(** [datetime.utcfromtimestamp(t).replace(tzinfo=pytz.utc)] on an [int];
    a year outside 1..9999 is refused. *)
Definition utcfromtimestamp (t : Z) : result datetime :=
  if Calendar.in_range (t * US_PER_SECOND)
  then Ok (Datetime (t * US_PER_SECOND))
  else Raise ValueError.

(** The same on a [float]: the fraction is rounded to the microsecond. *)
Definition utcfromtimestamp_float (t : Q) : result datetime :=
  let us := round_half_even (Qnum t * US_PER_SECOND) (Zpos (Qden t)) in
  if Calendar.in_range us then Ok (Datetime us) else Raise ValueError.

(** [dt + td]; the sum must stay within years 1..9999. *)
Definition dt_add (dt : datetime) (td : timedelta) : result datetime :=
  let us := dt_us dt + td_us td in
  if Calendar.in_range us then Ok (Datetime us) else Raise OverflowError.

(** [a - b] on two aware datetimes *)
Definition dt_sub (a b : datetime) : timedelta := Timedelta (dt_us a - dt_us b).

(** ** [datetime.strptime] for the two formats of the time parser *)

(** [strptime] turns the format into a regular expression and takes its
    first match (alternatives in order, case ignored, a format blank as
    [\s+]); the match has to cover the whole string. A matcher returns
    every way it can consume a prefix, in the order the regex engine tries
    them. *)
Module Strptime.

Definition matcher (A : Type) : Type := list ascii → list (A * list ascii).

Definition mret {A} (a : A) : matcher A := λ l, [(a, l)].

Definition mbind {A B} (m : matcher A) (k : A → matcher B) : matcher B :=
  λ l, flat_map (λ '(a, rest), k a rest) (m l).

(** One literal character of the format, compared without case. *)
Definition lower (c : ascii) : ascii :=
  if (65 <=? PyStr.code c) && (PyStr.code c <=? 90)
  then ascii_of_N (N_of_ascii c + 32) else c.

Definition lit (c : ascii) : matcher unit :=
  λ l, match l with
       | x :: rest =>
           if PyStr.ascii_eqb (lower x) (lower c) then [(tt, rest)] else []
       | [] => []
       end.

(** A character class given by the inclusive bounds of its codes. *)
Definition cls (lo hi : ascii) : matcher Z :=
  λ l, match l with
       | x :: rest =>
           if (PyStr.code lo <=? PyStr.code x) && (PyStr.code x <=? PyStr.code hi)
           then [(PyStr.digit_val x, rest)] else []
       | [] => []
       end.

Definition two (hi_lo hi_hi lo_lo lo_hi : ascii) : matcher Z :=
  mbind (cls hi_lo hi_hi) (λ a, mbind (cls lo_lo lo_hi) (λ b, mret (a * 10 + b))).
(** X18. In a bounded run, [realloc(p, n)] of a pointer the client holds, [n]
    at most [MAXREQ], returns, given enough fuel: it neither faults nor loops. *)
Theorem realloc_returns s L p n :
  reachable s L -> In p L -> 0 <= n <= MAXREQ ->
  exists N, forall fuel, (N < fuel)%nat -> exists q s', realloc fuel p n s = Ok q s'.
Proof.
  intros Hr Hp Hn. destruct (reachable_inv _ _ Hr) as [bl [R [H [Hex HL]]]].
  destruct (fuel_ok_exists bl R) as [N HN]. exists (S N). intros fuel Hf.
  destruct (wp_total (fuel <= S N)%nat (realloc fuel p n) s _
              (realloc_track fuel s bl R p n N H Hex (HL p Hp) Hn HN)) as [q [s' [E _]]]; [lia|].
  exists q, s'. exact E.
Qed.

(** ** What the client holds *)

(** X19. In a bounded run, two pointers the client holds have disjoint
    regions, headers and footers included. *)
Theorem held_apart s L p q :
  reachable s L -> In p L -> In q L -> p <> q ->
  p + payload_len s p + 4 <= q - 4 \/ q + payload_len s q + 4 <= p - 4.
Proof.
  intros Hr Hp Hq Hne. destruct (reachable_inv _ _ Hr) as [bl [R [H [Hex HL]]]].
  exact (live_apart s bl R p q H (HL p Hp) (HL q Hq) Hne).
Qed.
(** X6.  The id-keyed object has one entry for each id of a key, and under
    the id of a key it holds the translated inverse dependencies of the
    last key with that id: when two paths share an id, the later one
    overwrites the earlier. *)
Theorem translation_last_key_wins options inv :
  NoDup (JsObject.keys inv) →
  ∃ byId,
    translateInverseDependencies options inv = Return byId
    ∧ NoDup (JsObject.keys byId)
    ∧ (∀ i, i ∈ JsObject.keys byId
            ↔ ∃ k, k ∈ JsObject.keys inv ∧ createModuleId options k = i)
    ∧ ∀ before k inverses after,
        inv = before ++ (k, inverses) :: after →
        (∀ k', k' ∈ JsObject.keys after →
               createModuleId options k' ≠ createModuleId options k) →
        JsObject.get (createModuleId options k) byId
        = Some (map (createModuleId options) inverses).
Proof.
  intros Hnd. eexists. split; [by apply translateInverseDependencies_fold|].
  split_and!.
  - apply translate_NoDup. constructor.
  - intros i. rewrite translate_keys. split; [|by right].
    intros [?%elem_of_nil|?]; done.
  - intros before k inverses after -> Hlast.
    rewrite foldl_app. cbn [foldl]. rewrite translate_get_other by done.
    rewrite get_set. by rewrite decide_True.
Qed.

------

Instructions for the task >> Set down each record above without changing a single word.

Output >>
(** [datetime.utcfromtimestamp(t).replace(tzinfo=pytz.utc)] on an [int];
    a year outside 1..9999 is refused. *)
Definition utcfromtimestamp (t : Z) : result datetime :=
  if Calendar.in_range (t * US_PER_SECOND)
  then Ok (Datetime (t * US_PER_SECOND))
  else Raise ValueError.

(** The same on a [float]: the fraction is rounded to the microsecond. *)
Definition utcfromtimestamp_float (t : Q) : result datetime :=
  let us := round_half_even (Qnum t * US_PER_SECOND) (Zpos (Qden t)) in
  if Calendar.in_range us then Ok (Datetime us) else Raise ValueError.

(** [dt + td]; the sum must stay within years 1..9999. *)
Definition dt_add (dt : datetime) (td : timedelta) : result datetime :=
  let us := dt_us dt + td_us td in
  if Calendar.in_range us then Ok (Datetime us) else Raise OverflowError.

(** [a - b] on two aware datetimes *)
Definition dt_sub (a b : datetime) : timedelta := Timedelta (dt_us a - dt_us b).

(** ** [datetime.strptime] for the two formats of the time parser *)

(** [strptime] turns the format into a regular expression and takes its
    first match (alternatives in order, case ignored, a format blank as
    [\s+]); the match has to cover the whole string. A matcher returns
    every way it can consume a prefix, in the order the regex engine tries
    them. *)
Module Strptime.

Definition matcher (A : Type) : Type := list ascii → list (A * list ascii).

Definition mret {A} (a : A) : matcher A := λ l, [(a, l)].

Definition mbind {A B} (m : matcher A) (k : A → matcher B) : matcher B :=
  λ l, flat_map (λ '(a, rest), k a rest) (m l).

(** One literal character of the format, compared without case. *)
Definition lower (c : ascii) : ascii :=
  if (65 <=? PyStr.code c) && (PyStr.code c <=? 90)
  then ascii_of_N (N_of_ascii c + 32) else c.

Definition lit (c : ascii) : matcher unit :=
  λ l, match l with
       | x :: rest =>
           if PyStr.ascii_eqb (lower x) (lower c) then [(tt, rest)] else []
       | [] => []
       end.

(** A character class given by the inclusive bounds of its codes. *)
Definition cls (lo hi : ascii) : matcher Z :=
  λ l, match l with
       | x :: rest =>
           if (PyStr.code lo <=? PyStr.code x) && (PyStr.code x <=? PyStr.code hi)
           then [(PyStr.digit_val x, rest)] else []
       | [] => []
       end.

Definition two (hi_lo hi_hi lo_lo lo_hi : ascii) : matcher Z :=
  mbind (cls hi_lo hi_hi) (λ a, mbind (cls lo_lo lo_hi) (λ b, mret (a * 10 + b))).
(** X18. In a bounded run, [realloc(p, n)] of a pointer the client holds, [n]
    at most [MAXREQ], returns, given enough fuel: it neither faults nor loops. *)
Theorem realloc_returns s L p n :
  reachable s L -> In p L -> 0 <= n <= MAXREQ ->
  exists N, forall fuel, (N < fuel)%nat -> exists q s', realloc fuel p n s = Ok q s'.
Proof.
  intros Hr Hp Hn. destruct (reachable_inv _ _ Hr) as [bl [R [H [Hex HL]]]].
  destruct (fuel_ok_exists bl R) as [N HN]. exists (S N). intros fuel Hf.
  destruct (wp_total (fuel <= S N)%nat (realloc fuel p n) s _
              (realloc_track fuel s bl R p n N H Hex (HL p Hp) Hn HN)) as [q [s' [E _]]]; [lia|].
  exists q, s'. exact E.
Qed.

(** ** What the client holds *)

(** X19. In a bounded run, two pointers the client holds have disjoint
    regions, headers and footers included. *)
Theorem held_apart s L p q :
  reachable s L -> In p L -> In q L -> p <> q ->
  p + payload_len s p + 4 <= q - 4 \/ q + payload_len s q + 4 <= p - 4.
Proof.
  intros Hr Hp Hq Hne. destruct (reachable_inv _ _ Hr) as [bl [R [H [Hex HL]]]].
  exact (live_apart s bl R p q H (HL p Hp) (HL q Hq) Hne).
Qed.
(** X6.  The id-keyed object has one entry for each id of a key, and under
    the id of a key it holds the translated inverse dependencies of the
    last key with that id: when two paths share an id, the later one
    overwrites the earlier. *)
Theorem translation_last_key_wins options inv :
  NoDup (JsObject.keys inv) →
  ∃ byId,
    translateInverseDependencies options inv = Return byId
    ∧ NoDup (JsObject.keys byId)
    ∧ (∀ i, i ∈ JsObject.keys byId
            ↔ ∃ k, k ∈ JsObject.keys inv ∧ createModuleId options k = i)
    ∧ ∀ before k inverses after,
        inv = before ++ (k, inverses) :: after →
        (∀ k', k' ∈ JsObject.keys after →
               createModuleId options k' ≠ createModuleId options k) →
        JsObject.get (createModuleId options k) byId
        = Some (map (createModuleId options) inverses).
Proof.
  intros Hnd. eexists. split; [by apply translateInverseDependencies_fold|].
  split_and!.
  - apply translate_NoDup. constructor.
  - intros i. rewrite translate_keys. split; [|by right].
    intros [?%elem_of_nil|?]; done.
  - intros before k inverses after -> Hlast.
    rewrite foldl_app. cbn [foldl]. rewrite translate_get_other by done.
    rewrite get_set. by rewrite decide_True.
Qed.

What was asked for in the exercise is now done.